Between 2010 and 2012 Lamborg measured the concentrations and various forms of mercury at sampling wells installed by U.S. Geological Survey surrounding a wastewater treatment site operated by the Massachusetts Military Reservation in western Cape Cod. Wastewater was disposed into the ground at this site from 1936 to 1995, creating a 3-kilometer-long plume of contaminants spreading downstream from this site.
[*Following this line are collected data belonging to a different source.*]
(** * Conversion of Prometheus metric families to remote-write time series

    A shallow embedding of [MetricFamiliesToTimeSeries] and
    [FlattenTimeSeriesMap] of package [main] of
    [prometheus_remote_client_golang/cmd/promremotecli], in the two versions
    the repository holds:

    - [Decomposed]: src/unnamed/part_000, which expands histograms and
      summaries into [_sum], [_count] and per-bucket / per-quantile series;
    - [Collapsed]: src/cmd/promremotecli/main.go, which emits one series per
      metric.

    Go slices are lists, the Go map is a [gmap] keyed by the metric name,
    [int64] is [Z] with its wrap-around written out, [uint64] is [N],
    [float64] is an IEEE-754 binary64 value in the representation of
    [SpecFloat].  Pointers to optional protobuf fields are [option]s read
    through the generated getters; the elements of the repeated fields
    ([metricFamilies], [Metric], [Label], [Bucket], [Quantile]) are taken to
    be non-nil, as the registry's [Gather] delivers them. *)

From Stdlib Require Import ZArith NArith Ascii String List.
From Stdlib Require Import Floats.SpecFloat.
From stdpp Require Import gmap strings list fin_maps.

Local Open Scope string_scope.
Local Open Scope list_scope.

Set Warnings "-clear-no-such-hyp".

(** ** Machine numbers *)

Definition float64 : Type := spec_float.

Definition prec64 : Z := 53.
Definition emax64 : Z := 1024.

#[global] Instance spec_float_eq_dec : EqDecision spec_float.
Proof. solve_decision. Defined.

(** [+Inf], as [math.Inf(1)]. *)
Definition float64_inf : float64 := S754_infinity false.

(** The conversion [float64(n)] of a [uint64]: the nearest binary64 value,
    ties to even. *)
Definition float64_of_uint64 (n : N) : float64 :=
  binary_normalize prec64 emax64 (Z.of_N n) 0 false.

(** The conversion of an untyped integer constant to [float64]. *)
Definition float64_of_Z (z : Z) : float64 :=
  binary_normalize prec64 emax64 z 0 false.

Definition int64_min : Z := - 2 ^ 63.
Definition int64_max : Z := 2 ^ 63 - 1.

Definition in_int64 (z : Z) : Prop := (int64_min ≤ z ≤ int64_max)%Z.

(** Two's-complement wrap-around of an [int64] result. *)
Definition wrap_int64 (z : Z) : Z :=
  ((z + 2 ^ 63) `mod` 2 ^ 64 - 2 ^ 63)%Z.

Definition int64_mul (a b : Z) : Z := wrap_int64 (a * b).

(** ** Package [time] *)

Module time.

(** An instant as [time.Unix] builds it: seconds since the Unix epoch and
    nanoseconds within the second. *)
Record Time : Type := mkTime { sec : Z; nsec : Z }.

#[global] Instance Time_eq_dec : EqDecision Time.
Proof. solve_decision. Defined.

(** [time.Millisecond], a [Duration] in nanoseconds. *)
Definition Millisecond : Z := 1000000.

(** [time.Unix(sec, nsec)]: [nsec] outside [0, 1e9) is carried into
    [sec]; Go's [/] truncates towards zero. *)
Definition Unix (sec nsec : Z) : Time :=
  if bool_decide (nsec < 0 ∨ 1000000000 ≤ nsec)%Z then
    let n := (nsec `quot` 1000000000)%Z in
    let sec := (sec + n)%Z in
    let nsec := (nsec - n * 1000000000)%Z in
    if bool_decide (nsec < 0)%Z
    then mkTime (sec - 1) (nsec + 1000000000)
    else mkTime sec nsec
  else mkTime sec nsec.

(** The instant [ms] milliseconds after the epoch ([time.UnixMilli]). *)
Definition UnixMilli (ms : Z) : Time :=
  mkTime (ms `div` 1000) ((ms `mod` 1000) * 1000000).

Definition epoch : Time := mkTime 0 0.

End time.

(** ** Rendering and reading of [float64] values

    [fmt.Sprintf("%g", f)] is Go's standard library, not code of the
    repository; the conversion only calls it. *)

Module strconv.

Local Open Scope Z_scope.

(** *** Decimal digit strings *)

Definition zero_char : ascii := "0"%char.

Definition digit_char (d : Z) : ascii := ascii_of_nat (48 + Z.to_nat d).

Definition is_digit (c : ascii) : bool :=
  let n := nat_of_ascii c in (48 <=? n)%nat && (n <=? 57)%nat.

Definition digit_val (c : ascii) : Z := Z.of_nat (nat_of_ascii c) - 48.

(** Most significant digit first; [acc] holds the digits already
    produced. *)
Fixpoint digits_fuel (fuel : nat) (n : Z) (acc : list ascii) : list ascii :=
  match fuel with
  | O => acc
  | S fuel' =>
      let acc' := digit_char (n `mod` 10) :: acc in
      if n <? 10 then acc' else digits_fuel fuel' (n `div` 10) acc'
  end.

Definition decimal_digits (n : Z) : list ascii :=
  digits_fuel (S (Z.to_nat (Z.log2 n))) n [].

Definition digits_value (ds : list ascii) : Z :=
  foldl (λ acc c, acc * 10 + digit_val c) 0 ds.

(** *** Correct rounding of a decimal *)

(** The binary64 value nearest to [num / den], ties to even, by the
    division of [SpecFloat]. *)
Definition round_ratio (s : bool) (num den : positive) : float64 :=
  let '(mz, ez, lz) :=
    SFdiv_core_binary prec64 emax64 (Zpos num) 0 (Zpos den) 0 in
  binary_round_aux prec64 emax64 s mz ez lz.

(** Trailing zeros of [D] moved into the decimal exponent [p]. *)
Fixpoint strip_zeros (fuel : nat) (D p : Z) : Z * Z :=
  match fuel with
  | O => (D, p)
  | S fuel' =>
      if (D `mod` 10 =? 0) && (0 <? D)
      then strip_zeros fuel' (D `div` 10) (p + 1)
      else (D, p)
  end.

Definition normalize (D p : Z) : Z * Z :=
  strip_zeros (Z.to_nat (Z.log2 D)) D p.

(** The binary64 value nearest to [D * 10 ^ p], the decimal taken without
    its trailing zeros. *)
Definition round_decimal (s : bool) (D : Z) (p : Z) : float64 :=
  let '(D, p) := normalize D p in
  round_ratio s (Z.to_pos (D * 10 ^ Z.max p 0)) (Z.to_pos (10 ^ Z.max (- p) 0)).

(** *** Shortest digits *)

(** [m * 2 ^ e] written exactly as [N * 10 ^ q]. *)
Definition exact_decimal (m : positive) (e : Z) : Z * Z :=
  if 0 <=? e then (Zpos m * 2 ^ e, 0) else (Zpos m * 5 ^ (- e), e).

Definition reads_back (x : float64) (D p : Z) : bool :=
  (0 <? D) && bool_decide (round_decimal false D p = x).

(** The decimals with [n] digits on either side of [N * 10 ^ q], for
    [n = n0, n0 + 1, ...] in turn, until one reads back as [x]; of two that
    do, the nearer one, the even one on a tie.  [N] itself, with all its
    [nd] digits, is the last one tried. *)
Fixpoint shortest_search (fuel : nat) (x : float64) (N q nd n : Z) : Z * Z :=
  match fuel with
  | O => (N, q)
  | S fuel' =>
      if nd <=? n then (N, q) else
      let scale := 10 ^ (nd - n) in
      let lo := N `div` scale in
      let r := N `mod` scale in
      let hi := lo + 1 in
      let p := q + (nd - n) in
      match reads_back x lo p, reads_back x hi p with
      | true, true =>
          match 2 * r ?= scale with
          | Lt => (lo, p)
          | Gt => (hi, p)
          | Eq => if Z.even lo then (lo, p) else (hi, p)
          end
      | true, false => (lo, p)
      | false, true => (hi, p)
      | false, false => shortest_search fuel' x N q nd (n + 1)
      end
  end.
The plume travels about 200 meters per year through the aquifer and ends in a coastal saltwater pond.
“The amount of mercury flowing out of the watershed and into the ocean and these ponds is something like twice as much as it would be if wastewater was not being put into the ground,” said Lamborg, who analyzed the chemistry of the samples in his lab at WHOI.
To better understand why, he looked at two sites along the plume where microbes have broken down the carbon and nitrogen from the waste and have consumed all of the oxygen in the sediment and groundwater, making the sites anoxic.
Near the upstream point of entry, he found the microbes were using iron to break down the waste, a process called iron reduction. In this process, he observed the most common form of mercury, (Hg2+), which, he said, normally sticks to the sediment, was reduced into “less sticky” elemental mercury (Hg0) that more easily seeps into the groundwater and is transported downstream.
At a second sample site further downstream, he found a high concentration of another type of mercury, monomethylmercury (MMHg), which accumulates in fish at toxic levels and can be detrimental to human health.
“In some cases, 100 percent of the mercury present at that location was MMHg,” he said. This form of mercury also easily moves through the water and can accumulate in ponds and the ocean, where fish and other animals absorb it.
He quickly adds that the level of MMHg is not high enough to make the water dangerous to drink. However, the concentration would be even lower if wastewater had not been disposed into the ground in the first place.
“This should make us all think twice about what we dump into the ground. Adding more nitrogen into the ground through wastewater, and even fertilizers for our agricultural fields and golf courses, offers a potential for mercury to accumulate and move through the aquifer to our ponds, lakes, and the ocean. That’s something I don’t think people are really thinking about,” he said.
Lamborg looked further into the chemical process occurring at the second site and found something even more surprising. He observed a chemical process where microbes use organic carbon with nitrate to break down organic matter, a process called denitrification. While previous studies have shown low levels of MMHg where denitrification occurs, this site exhibits high levels of MMHg occurring from denitrification.
“This kind of thing where you see denitrification resulting in the methylation of mercury has never been observed before,” he said.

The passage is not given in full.